Records provided ->

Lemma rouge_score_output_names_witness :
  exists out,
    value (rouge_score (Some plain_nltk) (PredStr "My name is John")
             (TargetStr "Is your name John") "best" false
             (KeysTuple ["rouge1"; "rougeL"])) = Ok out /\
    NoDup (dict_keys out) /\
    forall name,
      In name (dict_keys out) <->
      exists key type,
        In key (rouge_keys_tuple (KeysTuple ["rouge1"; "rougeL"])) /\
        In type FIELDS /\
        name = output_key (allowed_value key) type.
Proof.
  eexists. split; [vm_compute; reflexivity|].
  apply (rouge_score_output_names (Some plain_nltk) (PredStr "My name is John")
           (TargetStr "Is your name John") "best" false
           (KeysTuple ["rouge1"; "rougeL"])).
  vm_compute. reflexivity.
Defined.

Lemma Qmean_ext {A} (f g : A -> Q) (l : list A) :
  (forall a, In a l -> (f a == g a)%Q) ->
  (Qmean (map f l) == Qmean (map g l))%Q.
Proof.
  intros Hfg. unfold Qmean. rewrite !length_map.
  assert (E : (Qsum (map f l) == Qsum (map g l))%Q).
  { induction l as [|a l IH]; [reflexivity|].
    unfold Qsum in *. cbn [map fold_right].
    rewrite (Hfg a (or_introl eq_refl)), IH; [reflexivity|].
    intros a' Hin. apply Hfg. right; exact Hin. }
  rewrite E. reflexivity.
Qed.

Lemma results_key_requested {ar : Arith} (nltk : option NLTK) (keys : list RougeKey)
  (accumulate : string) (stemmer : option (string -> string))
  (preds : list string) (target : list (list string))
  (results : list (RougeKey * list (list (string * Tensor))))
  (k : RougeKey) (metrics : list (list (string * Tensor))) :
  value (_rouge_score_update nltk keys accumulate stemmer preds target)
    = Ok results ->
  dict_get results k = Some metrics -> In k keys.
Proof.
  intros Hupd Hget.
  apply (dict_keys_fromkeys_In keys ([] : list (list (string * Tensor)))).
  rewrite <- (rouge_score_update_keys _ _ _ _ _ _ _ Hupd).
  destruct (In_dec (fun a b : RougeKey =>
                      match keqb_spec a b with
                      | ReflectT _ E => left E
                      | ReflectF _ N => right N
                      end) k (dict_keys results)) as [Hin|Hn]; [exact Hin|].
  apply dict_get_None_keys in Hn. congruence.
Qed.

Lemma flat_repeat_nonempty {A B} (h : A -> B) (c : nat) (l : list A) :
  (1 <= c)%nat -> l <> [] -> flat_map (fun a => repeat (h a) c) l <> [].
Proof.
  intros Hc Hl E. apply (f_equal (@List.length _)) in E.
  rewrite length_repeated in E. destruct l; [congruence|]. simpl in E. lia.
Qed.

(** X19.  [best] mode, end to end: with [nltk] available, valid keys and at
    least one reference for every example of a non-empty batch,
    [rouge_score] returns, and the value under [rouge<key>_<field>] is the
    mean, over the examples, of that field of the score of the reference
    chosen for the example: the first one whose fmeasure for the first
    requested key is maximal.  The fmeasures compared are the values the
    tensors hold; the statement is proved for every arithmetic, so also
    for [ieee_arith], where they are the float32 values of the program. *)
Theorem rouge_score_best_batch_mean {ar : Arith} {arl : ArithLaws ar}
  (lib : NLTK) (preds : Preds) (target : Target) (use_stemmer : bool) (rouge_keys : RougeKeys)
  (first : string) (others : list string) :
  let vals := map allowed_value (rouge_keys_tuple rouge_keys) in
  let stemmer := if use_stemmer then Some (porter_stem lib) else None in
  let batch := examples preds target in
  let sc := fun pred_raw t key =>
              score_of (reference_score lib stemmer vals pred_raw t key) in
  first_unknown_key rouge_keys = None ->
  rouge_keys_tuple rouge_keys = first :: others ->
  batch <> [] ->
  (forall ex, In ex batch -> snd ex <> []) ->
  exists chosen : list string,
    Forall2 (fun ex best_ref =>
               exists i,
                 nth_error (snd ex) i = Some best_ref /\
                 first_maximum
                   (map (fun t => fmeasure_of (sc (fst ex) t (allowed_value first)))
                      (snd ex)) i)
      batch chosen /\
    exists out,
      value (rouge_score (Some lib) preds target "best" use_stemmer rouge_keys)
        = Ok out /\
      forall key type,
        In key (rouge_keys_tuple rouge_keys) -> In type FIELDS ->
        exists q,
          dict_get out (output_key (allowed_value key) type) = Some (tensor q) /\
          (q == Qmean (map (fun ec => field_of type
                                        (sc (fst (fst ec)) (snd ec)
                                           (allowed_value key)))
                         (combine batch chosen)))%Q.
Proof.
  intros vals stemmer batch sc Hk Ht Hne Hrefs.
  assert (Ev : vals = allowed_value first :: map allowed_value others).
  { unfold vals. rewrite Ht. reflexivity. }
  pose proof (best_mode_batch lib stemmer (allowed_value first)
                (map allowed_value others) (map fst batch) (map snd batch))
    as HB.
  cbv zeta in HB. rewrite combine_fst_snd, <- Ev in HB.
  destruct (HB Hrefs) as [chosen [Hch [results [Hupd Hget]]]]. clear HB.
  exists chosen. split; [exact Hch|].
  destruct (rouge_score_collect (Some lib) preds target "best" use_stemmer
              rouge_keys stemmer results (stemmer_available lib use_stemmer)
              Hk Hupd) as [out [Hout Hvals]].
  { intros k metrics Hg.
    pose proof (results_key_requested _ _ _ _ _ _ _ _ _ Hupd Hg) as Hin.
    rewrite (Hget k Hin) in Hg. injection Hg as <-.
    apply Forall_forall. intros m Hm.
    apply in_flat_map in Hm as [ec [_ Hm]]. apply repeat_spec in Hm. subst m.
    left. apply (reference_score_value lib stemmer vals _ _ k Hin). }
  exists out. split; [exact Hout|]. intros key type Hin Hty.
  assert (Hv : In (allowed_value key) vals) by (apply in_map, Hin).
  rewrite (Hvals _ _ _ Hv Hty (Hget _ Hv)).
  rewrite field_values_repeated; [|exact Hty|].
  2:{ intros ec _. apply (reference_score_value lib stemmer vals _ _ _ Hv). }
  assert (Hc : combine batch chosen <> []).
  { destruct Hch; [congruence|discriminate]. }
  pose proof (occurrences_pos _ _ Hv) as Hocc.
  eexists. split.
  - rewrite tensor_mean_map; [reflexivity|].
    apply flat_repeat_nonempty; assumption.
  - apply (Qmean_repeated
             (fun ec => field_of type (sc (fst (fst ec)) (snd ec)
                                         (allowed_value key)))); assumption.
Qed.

--

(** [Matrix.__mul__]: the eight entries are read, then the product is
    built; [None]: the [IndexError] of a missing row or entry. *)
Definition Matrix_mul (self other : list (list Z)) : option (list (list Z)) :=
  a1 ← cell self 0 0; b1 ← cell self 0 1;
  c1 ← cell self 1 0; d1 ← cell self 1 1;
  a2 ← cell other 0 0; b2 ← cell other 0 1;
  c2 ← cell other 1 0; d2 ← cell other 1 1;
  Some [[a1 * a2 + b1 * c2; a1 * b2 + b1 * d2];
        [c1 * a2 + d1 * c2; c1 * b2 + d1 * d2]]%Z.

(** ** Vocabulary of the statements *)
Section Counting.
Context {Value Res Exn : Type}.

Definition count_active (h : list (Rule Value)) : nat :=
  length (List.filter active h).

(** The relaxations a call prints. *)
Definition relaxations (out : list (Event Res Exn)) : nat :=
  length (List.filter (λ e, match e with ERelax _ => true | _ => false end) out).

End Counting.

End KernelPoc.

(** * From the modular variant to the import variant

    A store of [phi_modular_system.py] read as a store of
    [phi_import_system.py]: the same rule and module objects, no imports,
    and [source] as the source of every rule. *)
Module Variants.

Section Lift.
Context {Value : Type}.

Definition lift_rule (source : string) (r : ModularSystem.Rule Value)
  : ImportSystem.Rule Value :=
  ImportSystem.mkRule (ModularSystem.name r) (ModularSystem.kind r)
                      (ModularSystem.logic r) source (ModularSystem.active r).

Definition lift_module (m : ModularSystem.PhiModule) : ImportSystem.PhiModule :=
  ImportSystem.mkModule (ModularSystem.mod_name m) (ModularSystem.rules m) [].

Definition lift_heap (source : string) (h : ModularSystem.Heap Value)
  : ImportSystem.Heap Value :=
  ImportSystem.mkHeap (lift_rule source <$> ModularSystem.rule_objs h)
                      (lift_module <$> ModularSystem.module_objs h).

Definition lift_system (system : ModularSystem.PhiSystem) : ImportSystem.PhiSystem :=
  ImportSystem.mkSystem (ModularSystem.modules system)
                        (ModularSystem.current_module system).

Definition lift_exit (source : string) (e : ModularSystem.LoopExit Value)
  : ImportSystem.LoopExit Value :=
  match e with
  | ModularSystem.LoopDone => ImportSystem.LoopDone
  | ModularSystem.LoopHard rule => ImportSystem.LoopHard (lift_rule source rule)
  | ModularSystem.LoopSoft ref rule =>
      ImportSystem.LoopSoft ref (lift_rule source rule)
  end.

Prompt -> Please reproduce the lines from the line with "(results : list" to the line with "B) (c : nat)", both ends included, exactly as they appear above.

Answer section ->
  (results : list (RougeKey * list (list (string * Tensor))))
  (k : RougeKey) (metrics : list (list (string * Tensor))) :
  value (_rouge_score_update nltk keys accumulate stemmer preds target)
    = Ok results ->
  dict_get results k = Some metrics -> In k keys.
Proof.
  intros Hupd Hget.
  apply (dict_keys_fromkeys_In keys ([] : list (list (string * Tensor)))).
  rewrite <- (rouge_score_update_keys _ _ _ _ _ _ _ Hupd).
  destruct (In_dec (fun a b : RougeKey =>
                      match keqb_spec a b with
                      | ReflectT _ E => left E
                      | ReflectF _ N => right N
                      end) k (dict_keys results)) as [Hin|Hn]; [exact Hin|].
  apply dict_get_None_keys in Hn. congruence.
Qed.

Lemma flat_repeat_nonempty {A B} (h : A -> B) (c : nat) (l : list A) :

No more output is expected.